REQUIREMENT »
Give back the line in the listing below that contains "[] => (None, b)" and all remaining lines, retyped exactly, through the last line.

MATERIAL TO PROCESS »
+--
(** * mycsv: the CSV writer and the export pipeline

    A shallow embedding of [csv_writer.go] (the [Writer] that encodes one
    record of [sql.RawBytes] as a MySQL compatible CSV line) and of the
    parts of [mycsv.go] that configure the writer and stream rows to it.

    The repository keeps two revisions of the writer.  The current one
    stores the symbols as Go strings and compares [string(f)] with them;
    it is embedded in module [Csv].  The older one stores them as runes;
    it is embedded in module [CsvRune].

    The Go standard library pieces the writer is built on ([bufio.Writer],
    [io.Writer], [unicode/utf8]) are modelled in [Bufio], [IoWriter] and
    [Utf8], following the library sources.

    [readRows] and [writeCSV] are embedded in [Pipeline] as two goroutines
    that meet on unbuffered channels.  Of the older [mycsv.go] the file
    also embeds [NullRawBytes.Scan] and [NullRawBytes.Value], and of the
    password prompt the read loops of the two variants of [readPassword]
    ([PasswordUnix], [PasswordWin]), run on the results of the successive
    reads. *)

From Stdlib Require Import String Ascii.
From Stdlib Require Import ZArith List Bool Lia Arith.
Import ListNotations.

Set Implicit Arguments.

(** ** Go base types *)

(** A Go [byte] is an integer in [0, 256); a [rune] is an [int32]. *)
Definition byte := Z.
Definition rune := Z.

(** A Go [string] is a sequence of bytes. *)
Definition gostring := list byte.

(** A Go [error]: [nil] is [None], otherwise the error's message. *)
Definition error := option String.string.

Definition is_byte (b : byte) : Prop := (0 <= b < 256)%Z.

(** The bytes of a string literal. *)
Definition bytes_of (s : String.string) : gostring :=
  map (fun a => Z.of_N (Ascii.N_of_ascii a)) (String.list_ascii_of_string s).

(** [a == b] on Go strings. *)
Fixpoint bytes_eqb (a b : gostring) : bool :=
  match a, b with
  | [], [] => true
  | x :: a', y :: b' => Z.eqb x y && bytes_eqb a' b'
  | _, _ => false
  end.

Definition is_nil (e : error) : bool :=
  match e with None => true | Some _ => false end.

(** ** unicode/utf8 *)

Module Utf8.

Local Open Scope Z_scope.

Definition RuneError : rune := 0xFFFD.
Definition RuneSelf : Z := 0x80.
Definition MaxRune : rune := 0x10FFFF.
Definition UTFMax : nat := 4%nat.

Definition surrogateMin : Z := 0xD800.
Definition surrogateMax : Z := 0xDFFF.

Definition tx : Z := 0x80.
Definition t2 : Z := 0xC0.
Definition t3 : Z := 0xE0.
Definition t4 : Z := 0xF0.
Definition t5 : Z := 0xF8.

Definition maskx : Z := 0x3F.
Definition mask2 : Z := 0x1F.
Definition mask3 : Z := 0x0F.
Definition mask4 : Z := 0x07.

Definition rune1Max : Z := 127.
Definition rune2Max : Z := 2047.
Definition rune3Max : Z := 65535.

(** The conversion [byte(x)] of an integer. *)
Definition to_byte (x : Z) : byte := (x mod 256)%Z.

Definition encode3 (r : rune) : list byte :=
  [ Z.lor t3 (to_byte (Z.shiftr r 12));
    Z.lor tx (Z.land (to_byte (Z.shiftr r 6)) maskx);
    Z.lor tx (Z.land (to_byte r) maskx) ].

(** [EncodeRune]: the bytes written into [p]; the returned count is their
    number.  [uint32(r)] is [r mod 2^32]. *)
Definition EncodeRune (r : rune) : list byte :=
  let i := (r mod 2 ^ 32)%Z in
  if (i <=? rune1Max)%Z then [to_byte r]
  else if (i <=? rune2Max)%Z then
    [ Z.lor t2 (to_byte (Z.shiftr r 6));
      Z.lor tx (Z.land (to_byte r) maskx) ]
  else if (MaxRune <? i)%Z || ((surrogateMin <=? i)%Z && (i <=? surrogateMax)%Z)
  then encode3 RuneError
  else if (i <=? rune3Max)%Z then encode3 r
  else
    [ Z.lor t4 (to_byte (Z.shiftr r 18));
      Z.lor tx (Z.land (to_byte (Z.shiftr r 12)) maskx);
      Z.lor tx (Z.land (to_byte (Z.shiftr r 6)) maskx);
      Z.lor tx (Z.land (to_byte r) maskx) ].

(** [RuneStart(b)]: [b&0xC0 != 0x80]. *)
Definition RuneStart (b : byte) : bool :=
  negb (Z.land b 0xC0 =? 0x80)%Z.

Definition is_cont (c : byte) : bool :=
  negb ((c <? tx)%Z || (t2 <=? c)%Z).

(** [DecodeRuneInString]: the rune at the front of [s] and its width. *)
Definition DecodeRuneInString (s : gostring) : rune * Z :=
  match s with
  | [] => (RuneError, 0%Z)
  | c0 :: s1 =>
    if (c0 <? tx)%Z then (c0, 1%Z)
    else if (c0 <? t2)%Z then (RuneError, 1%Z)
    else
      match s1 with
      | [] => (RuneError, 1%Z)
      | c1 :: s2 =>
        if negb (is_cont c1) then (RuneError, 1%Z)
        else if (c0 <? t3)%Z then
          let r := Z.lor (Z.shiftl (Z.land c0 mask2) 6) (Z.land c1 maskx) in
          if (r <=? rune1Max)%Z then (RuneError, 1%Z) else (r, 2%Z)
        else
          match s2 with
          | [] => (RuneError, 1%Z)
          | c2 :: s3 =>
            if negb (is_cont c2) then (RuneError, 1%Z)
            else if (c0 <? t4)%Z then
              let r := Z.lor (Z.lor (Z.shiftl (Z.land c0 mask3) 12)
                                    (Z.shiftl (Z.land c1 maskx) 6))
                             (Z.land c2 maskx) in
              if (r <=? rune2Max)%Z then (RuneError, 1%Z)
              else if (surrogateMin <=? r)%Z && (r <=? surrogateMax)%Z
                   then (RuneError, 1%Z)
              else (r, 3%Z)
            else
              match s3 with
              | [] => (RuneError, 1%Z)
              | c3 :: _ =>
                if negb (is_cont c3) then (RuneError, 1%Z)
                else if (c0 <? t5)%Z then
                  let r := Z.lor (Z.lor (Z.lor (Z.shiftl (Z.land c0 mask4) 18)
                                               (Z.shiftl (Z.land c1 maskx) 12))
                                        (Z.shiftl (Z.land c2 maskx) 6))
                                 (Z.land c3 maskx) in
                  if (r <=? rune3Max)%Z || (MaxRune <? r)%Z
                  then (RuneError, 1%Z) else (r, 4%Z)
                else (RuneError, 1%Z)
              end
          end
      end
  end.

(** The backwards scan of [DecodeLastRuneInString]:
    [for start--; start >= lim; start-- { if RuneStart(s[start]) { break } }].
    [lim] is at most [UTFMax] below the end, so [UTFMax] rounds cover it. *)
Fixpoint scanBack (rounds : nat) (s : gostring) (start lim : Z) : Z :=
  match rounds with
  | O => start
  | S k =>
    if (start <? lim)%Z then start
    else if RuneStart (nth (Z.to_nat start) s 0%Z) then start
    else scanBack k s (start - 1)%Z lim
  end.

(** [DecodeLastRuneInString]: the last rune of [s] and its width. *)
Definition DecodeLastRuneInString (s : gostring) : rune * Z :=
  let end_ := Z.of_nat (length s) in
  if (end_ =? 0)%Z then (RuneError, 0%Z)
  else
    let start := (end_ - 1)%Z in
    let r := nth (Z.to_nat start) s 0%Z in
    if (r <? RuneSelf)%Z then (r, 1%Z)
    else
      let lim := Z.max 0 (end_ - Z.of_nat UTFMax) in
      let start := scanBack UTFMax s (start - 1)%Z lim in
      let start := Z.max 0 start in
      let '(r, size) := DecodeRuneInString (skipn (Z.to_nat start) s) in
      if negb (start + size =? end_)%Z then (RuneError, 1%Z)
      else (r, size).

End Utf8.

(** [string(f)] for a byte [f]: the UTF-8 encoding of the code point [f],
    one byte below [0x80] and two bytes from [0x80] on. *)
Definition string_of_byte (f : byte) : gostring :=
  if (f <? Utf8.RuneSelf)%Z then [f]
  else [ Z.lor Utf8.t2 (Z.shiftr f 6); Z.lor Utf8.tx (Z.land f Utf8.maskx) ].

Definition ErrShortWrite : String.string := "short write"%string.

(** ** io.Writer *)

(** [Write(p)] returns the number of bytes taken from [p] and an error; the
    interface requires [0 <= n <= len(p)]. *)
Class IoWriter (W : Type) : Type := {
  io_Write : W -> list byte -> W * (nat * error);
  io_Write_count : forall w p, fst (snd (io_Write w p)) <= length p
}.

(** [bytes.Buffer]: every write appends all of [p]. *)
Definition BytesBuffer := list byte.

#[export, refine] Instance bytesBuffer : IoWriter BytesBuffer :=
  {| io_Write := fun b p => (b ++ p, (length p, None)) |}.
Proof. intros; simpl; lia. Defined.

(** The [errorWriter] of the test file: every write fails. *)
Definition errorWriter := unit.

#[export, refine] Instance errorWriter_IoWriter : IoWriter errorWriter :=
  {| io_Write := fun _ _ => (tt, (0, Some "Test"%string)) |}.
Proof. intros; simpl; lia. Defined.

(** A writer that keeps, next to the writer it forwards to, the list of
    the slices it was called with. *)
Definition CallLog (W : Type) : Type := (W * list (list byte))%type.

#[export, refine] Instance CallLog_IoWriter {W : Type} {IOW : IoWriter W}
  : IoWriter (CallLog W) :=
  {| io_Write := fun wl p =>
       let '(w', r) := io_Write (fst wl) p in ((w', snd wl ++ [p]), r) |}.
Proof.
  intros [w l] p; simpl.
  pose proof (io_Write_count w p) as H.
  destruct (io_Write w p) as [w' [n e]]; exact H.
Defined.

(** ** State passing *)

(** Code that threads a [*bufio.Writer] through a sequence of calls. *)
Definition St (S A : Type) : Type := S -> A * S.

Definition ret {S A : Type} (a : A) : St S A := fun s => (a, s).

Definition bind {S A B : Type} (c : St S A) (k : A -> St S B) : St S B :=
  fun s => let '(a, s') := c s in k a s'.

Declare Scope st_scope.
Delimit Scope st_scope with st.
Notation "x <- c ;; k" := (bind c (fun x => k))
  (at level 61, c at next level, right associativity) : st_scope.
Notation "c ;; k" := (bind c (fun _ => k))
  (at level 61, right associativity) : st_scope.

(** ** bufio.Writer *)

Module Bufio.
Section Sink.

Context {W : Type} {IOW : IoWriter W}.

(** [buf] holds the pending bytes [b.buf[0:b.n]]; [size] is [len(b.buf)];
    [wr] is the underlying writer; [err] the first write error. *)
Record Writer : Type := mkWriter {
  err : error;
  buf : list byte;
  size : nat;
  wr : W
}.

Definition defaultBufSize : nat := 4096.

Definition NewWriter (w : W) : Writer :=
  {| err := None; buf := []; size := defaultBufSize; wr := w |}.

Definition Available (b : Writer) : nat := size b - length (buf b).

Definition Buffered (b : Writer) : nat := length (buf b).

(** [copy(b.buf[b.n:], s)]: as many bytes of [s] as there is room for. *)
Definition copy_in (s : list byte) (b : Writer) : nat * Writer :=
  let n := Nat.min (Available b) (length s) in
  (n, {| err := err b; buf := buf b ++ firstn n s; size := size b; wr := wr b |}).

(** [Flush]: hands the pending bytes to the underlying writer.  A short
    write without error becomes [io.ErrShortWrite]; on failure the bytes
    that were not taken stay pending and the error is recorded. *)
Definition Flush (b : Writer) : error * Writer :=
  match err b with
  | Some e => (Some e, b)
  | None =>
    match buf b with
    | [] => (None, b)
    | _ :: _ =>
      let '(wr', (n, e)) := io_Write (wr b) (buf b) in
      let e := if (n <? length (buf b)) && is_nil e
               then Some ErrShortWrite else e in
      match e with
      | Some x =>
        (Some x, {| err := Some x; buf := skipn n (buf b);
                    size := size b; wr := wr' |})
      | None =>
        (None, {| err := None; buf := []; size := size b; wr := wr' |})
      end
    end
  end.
+--
SOLUTION »
    | [] => (None, b)
    | _ :: _ =>
      let '(wr', (n, e)) := io_Write (wr b) (buf b) in
      let e := if (n <? length (buf b)) && is_nil e
               then Some ErrShortWrite else e in
      match e with
      | Some x =>
        (Some x, {| err := Some x; buf := skipn n (buf b);
                    size := size b; wr := wr' |})
      | None =>
        (None, {| err := None; buf := []; size := size b; wr := wr' |})
      end
    end
  end.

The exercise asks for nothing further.